Have you been living your life wondering why there are so many things to complain or whine about, and why you can’t help but notice them? And are you wanting to find a way to take control of this habit of fussing and complaining? In this article, I will be sharing with you 5 tips on how to stop complaining and be happy, or in other words, how to make your thought patterns more conducive to thinking constructively. Let's get started!
Tip #1. Don’t go about your day looking for things to blame or be offended about.
Whenever your mind is trained to the habit of complaining, it will go looking for things to complain about next. It will naturally look for things that are wrong or not pleasing, and will have the tendency to assume that something bad is going to happen. It will magnetize to itself more of the things that the mind is accustomed to thinking. But when you become conscious in your thoughts and start deciding that you will not intentionally look for things to be offended or dissatisfied about, you will begin training the mind to release its attachment to displeasing things. When you stop yourself whenever you are about to complain on something, that is, catching yourself on the act and then deliberately deciding to choose otherwise, then you are already breaking the pattern of this kind of habitual thinking. The habit has already been broken once you are already conscious of it. You have stepped out of the habit and you’re not anymore contained by it.
Tip #2. Zoom things out. Don’t take all things too seriously.
Whenever you are looking at something that in your mind merits a complaint, try zooming out the situation, and place yourself farther away from it and above it. This will give you a broader perspective on what you are to complain or whine about. In doing so, you will notice that you are, more often than not, making a big deal out of something that is not too serious when seen for what it truly is. Sometimes things become too serious for us when we are too close and too specific about the situation, seeing it as something that threatens our happiness or affects us tremendously. But seen from a broader viewpoint, most things loose their heaviness and become somewhat minuscule and unimportant in the grander scheme of things. You will see most things as irrelevant and do not deserve feeling bad about. Lessening the seriousness of things makes you live lighter, not anymore easily annoyed or disturbed by things you would normally be complaining about before.
Tip #3. Choose feeling good, more than proving yourself right.
Sometimes we complain because we feel the urgency to prove ourselves right and to make another person or situation wrong. We complain because we want to exert effort into forcing something or someone to change, so that we can feel we somehow won and feel better again. But it is important to know that complaining never makes you a winner in the energy game. Complaining takes you farther from feeling better because as you push against the things that you do not want, you activate the unwanted feeling in your energy more and more. You are essentially amplifying and attracting it into your life. Complaining also trains you to become dependent on things outside of you changing first before you can feel better.
Whenever you choose to feel good, more than proving yourself right by complaining, you are choosing to prioritize yourself first rather than making the outside circumstance control you. You are taking charge of the way you feel, and not letting the ego’s urge to be right to take the best of you. You’re able to bypass the need to complain because you know that you deserve to feel good and no situation can take that power away from you.

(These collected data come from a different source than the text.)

(** * mcp-google-docs: configuration resolution and tool dispatch

    A shallow embedding of [config.py], [google_drive.py] and the tool
    functions of [main.py], with the properties of the specification
    stated over it.

    Conventions of the embedding.
    - A Python [str] is a Rocq [string] holding its UTF-8 encoding; every
      string operation the code uses ([split], [strip], [replace], [in])
      searches for ASCII characters only, so it acts on the bytes exactly as
      on the code points.
    - A Python value is a [PyVal]; a [dict] keeps its insertion order and is
      an association list with unique keys, written through [dict_set].
    - A raised exception is a value [Raised e]; [e] carries the class name and
      [str(e)].  Only subclasses of [Exception] are modelled.
    - Logging is not modelled: it never influences a result. *)

From Stdlib Require Import String Ascii List Bool ZArith Lia DecimalString.
Import ListNotations.
Open Scope list_scope.
Open Scope string_scope.

(* ================================================================== *)
(** * Python values *)

#[warnings="-register-all"]
Inductive PyVal : Type :=
| PNone
| PBool (b : bool)
| PInt (n : Z)
| PFloat (nonzero : bool)  (* a float, kept only up to [x != 0.0] *)
| PStr (s : string)
| PList (l : list PyVal)
| PDict (d : list (string * PyVal)).

(** [bool(v)]: what [if v:] tests. *)
Definition truthy (v : PyVal) : bool :=
  match v with
  | PNone => false
  | PBool b => b
  | PInt n => negb (n =? 0)%Z
  | PFloat nz => nz
  | PStr s => negb (s =? EmptyString)
  | PList l => match l with [] => false | _ => true end
  | PDict d => match d with [] => false | _ => true end
  end.

(** [type(v).__name__] *)
Definition type_name (v : PyVal) : string :=
  match v with
  | PNone => "NoneType"
  | PBool _ => "bool"
  | PInt _ => "int"
  | PFloat _ => "float"
  | PStr _ => "str"
  | PList _ => "list"
  | PDict _ => "dict"
  end.

(** [a or b] *)
Definition py_or (a b : PyVal) : PyVal := if truthy a then a else b.

(* ================================================================== *)
(** * Exceptions and outcomes *)

Record exn : Type := Exn { exn_type : string; exn_str : string }.

Inductive Outcome (A : Type) : Type :=
| Returned (a : A)
| Raised (e : exn).
Arguments Returned {A} a.
Arguments Raised {A} e.

Definition bindO {A B} (m : Outcome A) (k : A -> Outcome B) : Outcome B :=
  match m with
  | Returned a => k a
  | Raised e => Raised e
  end.

Declare Scope outcome_scope.
Delimit Scope outcome_scope with outcome.
Notation "x <-- m ;; k" := (bindO m (fun x => k))
  (at level 61, m at next level, right associativity) : outcome_scope.
Notation "' p <-- m ;; k" := (bindO m (fun x => match x with p => k end))
  (at level 61, p pattern, m at next level, right associativity) : outcome_scope.

Definition ValueError (msg : string) : exn := Exn "ValueError" msg.
Definition KeyError (key : string) : exn := Exn "KeyError" ("'" ++ key ++ "'").
Definition IndexError (msg : string) : exn := Exn "IndexError" msg.
Definition AttributeError (v : PyVal) (attr : string) : exn :=
  Exn "AttributeError"
      ("'" ++ type_name v ++ "' object has no attribute '" ++ attr ++ "'").

(* ================================================================== *)
(** * Dictionaries with insertion order *)

Section Dict.
Context {V : Type}.

(** [d.get(k)] as an option; [k in d] *)
Fixpoint dict_get (k : string) (d : list (string * V)) : option V :=
  match d with
  | [] => None
  | (k', v) :: r => if k' =? k then Some v else dict_get k r
  end.

Definition dict_mem (k : string) (d : list (string * V)) : bool :=
  match dict_get k d with Some _ => true | None => false end.

(** [d[k] = v]: an existing key keeps its place, a new one goes last. *)
Fixpoint dict_set (k : string) (v : V) (d : list (string * V))
  : list (string * V) :=
  match d with
  | [] => [(k, v)]
  | (k', v') :: r =>
      if k' =? k then (k', v) :: r else (k', v') :: dict_set k v r
  end.

(** [d[k]] *)
Definition dict_getitem (k : string) (d : list (string * V)) : Outcome V :=
  match dict_get k d with
  | Some v => Returned v
  | None => Raised (KeyError k)
  end.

Tip #4. Use less dramatic words.
When complaining, we sometimes have the tendency to over-dramatize the situation, making it too big to handle than it really is. We have the tendency to conclude all sorts of things and overthink the situation. Whenever you are confronted by something you feel the urge to complain about, practice seeing it first for what it is, using neutral words and objective analysis, rather than getting emotional and making assumptions right away. Refrain from dramatizing the situation, automatically seeing yourself as the victim and starting accusing another as wrong. Be a neutral observer first, instead of being so caught up in the middle of your own story in your mind. Do not assume that what is happening is a personal attack to who you are. Detach from any dramatic words and thoughts that you may initially have so you can easily refrain from taking things too personally.
Tip #5. Don’t spend too much time consuming media that promote complaining.
Refrain from intentionally exposing yourself and your mind to information that encourages complaining. What you put your attention to will just grow into more. You can instead choose to expose yourself to media that inspire and motivate you to become better, and instill positive thoughts and habits into your life. Remember that the seeds you plant in your mind will be what you’ll reap in the future. So make it a conscious choice to stop complaining at its roots by starting to plant positive seeds in your mind’s grounds.
Through constant daily practice, these five tips on how to stop complaining will gradually make you a more peaceful, relaxed and stable person, who doesn't get easily bogged down by what's going on around you. By becoming deliberate about your own thought patterns, mental habits, and perspectives, you will then be leaning more towards the things that feel good rather than participating in activities that you know won't serve you.
I hope this short article on how to stop complaining and be happy has been helpful and informative for you.